Today is the perfect time to take a breather from our hectic lives to reflect on things for which to be thankful. De De Tillman (photo, left) and her daughter, Marilyn, won’t have to reflect too long, as they are quick to tell everyone that they are thankful for their newfound financial security, achieved with the assistance of MEDA’s free, one-on-one financial coaching.
De De has the gift of gab and an ebullient personality. That was not always the case.
“It’s great to see De De shine. When she first came to MEDA, she didn’t walk with such a spring in her step,” explains MEDA Financial Capability Coach Teresa Garcia (photo, right), who has counseled De De for over a year.
Garcia started De De on a savings plan. She advised her client to write down everything—and that means every single thing—purchased each day. That even includes smaller items such as a pack of gum. It all adds up. In De De’s case, $70 per week was being spent just on snack items.
De De got to work, knowing there was much to do, as just $25 sat in her savings account.
Today? $5,200. Plus another account for housing that is $2,100 (with the hope of a future condo purchase). A Roth IRA with $7,500. Even a business account with $3,000, as De De and her daughter, Marilyn, who is also a MEDA client, want to start an entertainment business, making films about cultural diversity.
“De De did the work from Day 1. She heeded my advice and has never looked back,” states Garcia.
How was this saving achieved? For one, De De and a number of fellow tenants had been wrongfully evicted and a class action lawsuit netted her some cash. Whereas she would have spent this in the past, this payout was all saved.
The second way happens each payday. The plan is to transfer money from her checking account into the general savings account, done immediately when De De’s direct deposit, from her job of 19 years as a Holiday Inn operator, shows up in the bank.
“I now pay myself first. Then I don’t miss the money,” states De De.
Then there’s the jar—a juice jar, to be exact, which is used for spare change. You see, whenever De De breaks a $20, any singles are taken to the bank to be put into the savings account and any change goes into that jar. The latter action translated into $69 from a recent haul, the coins then carefully rolled and put into savings.

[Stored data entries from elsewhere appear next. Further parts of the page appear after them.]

(** * Journal-entry risk scoring: a shallow embedding of [src/risk_scoring.py]

    The pipeline of [risk_scoring.py] is a chain of functions over one pandas
    [DataFrame].  The embedding keeps that shape: a frame is a row count and
    a finite map from column names to typed columns, every stage reads the
    columns it needs by name and writes the columns it derives, and failures
    (a missing column, a column of the wrong dtype, an unknown time zone)
    travel through an error monad.

    Numbers.  An [int64] cell is a [Z]; where the program computes in
    [int64] (the absolute value of an integer amount, the product of a flag
    and its weight) the wrap-around is written out.  A [float64] cell is an
    [option Q]: [None] is NaN, [Some q] the number [q].  The two z-score
    stages take their floating-point arithmetic as a parameter, a record
    [FloatOps] of the subtraction, the division and the two aggregations
    ([mean], [std]) they use; what is proved of [compute_amount_stats_with]
    and [compute_user_volume_with] holds for every such arithmetic.  Two
    instances are given: [exact_ops], where sums, differences, products and
    quotients are those of the rationals (no rounding, no overflow to
    infinity) and the square root of the standard deviation is a parameter
    [sqrtQ], and [Binary64.ops], where every operation rounds to the nearest
    [float64] and the aggregations follow the loops of pandas.  The pipeline
    [run] is stated over the first.  String cells are [string]s; the source
    columns hold values of the dtype the data model gives them. *)

From Stdlib Require Import ZArith QArith Qround Qabs Lia Lqa Ascii String.
From stdpp Require Import base option list gmap strings fin_maps sorting.

Open Scope Z_scope.

(** ** Errors and the result monad *)

Inductive Error : Type :=
| MissingColumns (missing : gset string)
    (* ValueError(f"Missing columns: {missing}"), line 35 *)
| MissingParseDates (absent : list string)
    (* ValueError raised by pd.read_csv for parse_dates columns that the
       header does not have *)
| KeyError (column : string)            (* df[column] on an absent column *)
| TypeError (column : string)           (* a column of an unexpected dtype *)
| OverlapError (column : string)        (* join onto an existing column *)
| TimeZoneError (zone : string).        (* tz_localize refused the zone or the instant *)

Inductive Result (A : Type) : Type :=
| OK (a : A)
| Err (e : Error).
Arguments OK {A} a.
Arguments Err {A} e.

Global Instance Result_ret : MRet Result := λ A a, OK a.
Global Instance Result_bind : MBind Result := λ A B f m,
  match m with
  | OK a => f a
  | Err e => Err e
  end.
Global Instance Result_fmap : FMap Result := λ A B f m,
  match m with
  | OK a => OK (f a)
  | Err e => Err e
  end.

(** [[f(x) for x in xs]], stopping at the first failure. *)
Fixpoint traverse {A B : Type} (f : A → Result B) (xs : list A) : Result (list B) :=
  match xs with
  | [] => OK []
  | x :: xs' => y ← f x; ys ← traverse f xs'; OK (y :: ys)
  end.

(** ** Dates and timestamps *)

Record Date : Type := mkDate { year : Z; month : Z; day : Z }.

Record Timestamp : Type := mkTimestamp {
  ts_date : Date; hour : Z; minute : Z; second : Z
}.

Global Instance Date_eq_dec : EqDecision Date.
Proof. solve_decision. Defined.

Global Instance Timestamp_eq_dec : EqDecision Timestamp.
Proof. solve_decision. Defined.

(** Days since 1970-01-01 of a proleptic Gregorian date, the value a
    [datetime64[D]] holds. *)
Definition days_from_civil (d : Date) : Z :=
  let y := if month d <=? 2 then year d - 1 else year d in
  let era := y / 400 in
  let yoe := y - era * 400 in
  let mp := if month d <=? 2 then month d + 9 else month d - 3 in
  let doy := (153 * mp + 2) / 5 + day d - 1 in
  let doe := yoe * 365 + yoe / 4 - yoe / 100 + doy in
  era * 146097 + doe - 719468.

(** [Series.dt.dayofweek]: Monday is 0, Sunday is 6. *)
Definition dayofweek (d : Date) : Z := (days_from_civil d + 3) mod 7.

(** [values.astype("datetime64[M]")]: the first day of the date's month. *)
Definition month_floor (d : Date) : Date := mkDate (year d) (month d) 1.

(** ** Series and frames *)

Inductive Series : Type :=
| SInt (xs : list Z)                 (* int64 *)
| SFloat (xs : list (option Q))      (* float64, None = NaN *)
| SStr (xs : list string)            (* object column of str *)
| SDate (xs : list Date)             (* datetime64, a calendar date *)
| STime (xs : list Timestamp).       (* datetime64, a naive timestamp *)

Definition series_len (s : Series) : nat :=
  match s with
  | SInt xs => length xs
  | SFloat xs => length xs
  | SStr xs => length xs
  | SDate xs => length xs
  | STime xs => length xs
  end.

Record DataFrame : Type := mkDF {
  nrows : nat;                        (* len(df) *)
  columns : gmap string Series
}.

(** Every column of a pandas frame has one cell per row. *)
Definition wf_frame (df : DataFrame) : Prop :=
  ∀ c s, columns df !! c = Some s → series_len s = nrows df.

(** [df[c]] *)
Definition col (df : DataFrame) (c : string) : Result Series :=
  match columns df !! c with
  | Some s => OK s
  | None => Err (KeyError c)
  end.

(** [df[c] = s] *)
Definition set_col (df : DataFrame) (c : string) (s : Series) : DataFrame :=
  mkDF (nrows df) (<[c := s]> (columns df)).

Definition get_int (df : DataFrame) (c : string) : Result (list Z) :=
  s ← col df c;
  match s with SInt xs => OK xs | _ => Err (TypeError c) end.

Definition get_str (df : DataFrame) (c : string) : Result (list string) :=
  s ← col df c;
  match s with SStr xs => OK xs | _ => Err (TypeError c) end.

Definition get_date (df : DataFrame) (c : string) : Result (list Date) :=
  s ← col df c;
  match s with SDate xs => OK xs | _ => Err (TypeError c) end.

Definition get_time (df : DataFrame) (c : string) : Result (list Timestamp) :=
  s ← col df c;
  match s with STime xs => OK xs | _ => Err (TypeError c) end.

(** A numeric column read as floats: an [int64] column is cast, as numpy does
    when an integer column meets a float operand. *)
Definition as_float (c : string) (s : Series) : Result (list (option Q)) :=
  match s with
  | SInt xs => OK ((λ z, Some (inject_Z z)) <$> xs)
  | SFloat xs => OK xs
  | _ => Err (TypeError c)
  end.

Definition get_float (df : DataFrame) (c : string) : Result (list (option Q)) :=
  s ← col df c; as_float c s.

(** ** float64 arithmetic, NaN-propagating *)

Definition fadd (x y : option Q) : option Q :=
  match x, y with Some a, Some b => Some (a + b)%Q | _, _ => None end.

Definition fsub (x y : option Q) : option Q :=
  match x, y with Some a, Some b => Some (a - b)%Q | _, _ => None end.

Definition fmul (x y : option Q) : option Q :=
  match x, y with Some a, Some b => Some (a * b)%Q | _, _ => None end.

(** The pipeline divides only by a standard deviation whose zeros were
    replaced by NaN; a zero divisor (an infinity or 0/0 in IEEE) is NaN here. *)
Definition fdiv (x y : option Q) : option Q :=
  match x, y with
  | Some a, Some b => if Qeq_bool b 0 then None else Some (a / b)%Q
  | _, _ => None
  end.

(** [x % m] for a positive modulus, as Python and numpy define it. *)
Definition fmod (x : option Q) (m : Q) : option Q :=
  match x with
  | Some a => Some (a - m * inject_Z (Qfloor (a / m)))%Q
  | None => None
  end.

(** [x >= t]; a comparison with NaN is False. *)
Definition fge (x : option Q) (t : Q) : bool :=
  match x with Some a => Qle_bool t a | None => false end.

(** [x <= t] *)
Definition fle (x t : option Q) : bool :=
  match x, t with Some a, Some b => Qle_bool a b | _, _ => false end.

(** [x == t] *)
Definition feq (x : option Q) (t : Q) : bool :=
  match x with Some a => Qeq_bool a t | None => false end.

(** [Series.replace(0, np.nan)] on one cell. *)
Definition replace_zero_nan (x : option Q) : option Q :=
  match x with
  | Some a => if Qeq_bool a 0 then None else Some a
  | None => None
  end.

(** [Series.fillna(v)] on one cell. *)
Definition fillna (v : Q) (x : option Q) : option Q :=
  match x with Some a => Some a | None => Some v end.

(** [np.clip(x, lo, hi)] on one cell: [minimum(maximum(x, lo), hi)]. *)
Definition clip (lo hi : Q) (x : option Q) : option Q :=
  match x with
  | Some a =>
      let b := if Qle_bool lo a then a else lo in
      Some (if Qle_bool b hi then b else hi)
  | None => None
  end.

“This jar fills up fast. Even change Marilyn and I find on the street gets put in that jar,” explains a smiling De De of her savings strategy.
Like many MEDA clients, De De also had a credit issue when she first stopped by Plaza Adelante in the Mission. Coach Garcia set her client up with a Secured Credit Card. This is not your typical credit card: you put a minimum of $200 of your own money on the card, which becomes your line of credit, then you make payments on time each month.
There was also the issue of erroneous items on De De’s credit report. A medical bill showed as past due despite the fact that it was paid long ago. A Comcast line item claimed that a DVR was never returned, although De De had a receipt showing she had brought back the device. There were even some issues because of a stolen credit card from years ago. Once Garcia became aware of these issues, they were immediately addressed.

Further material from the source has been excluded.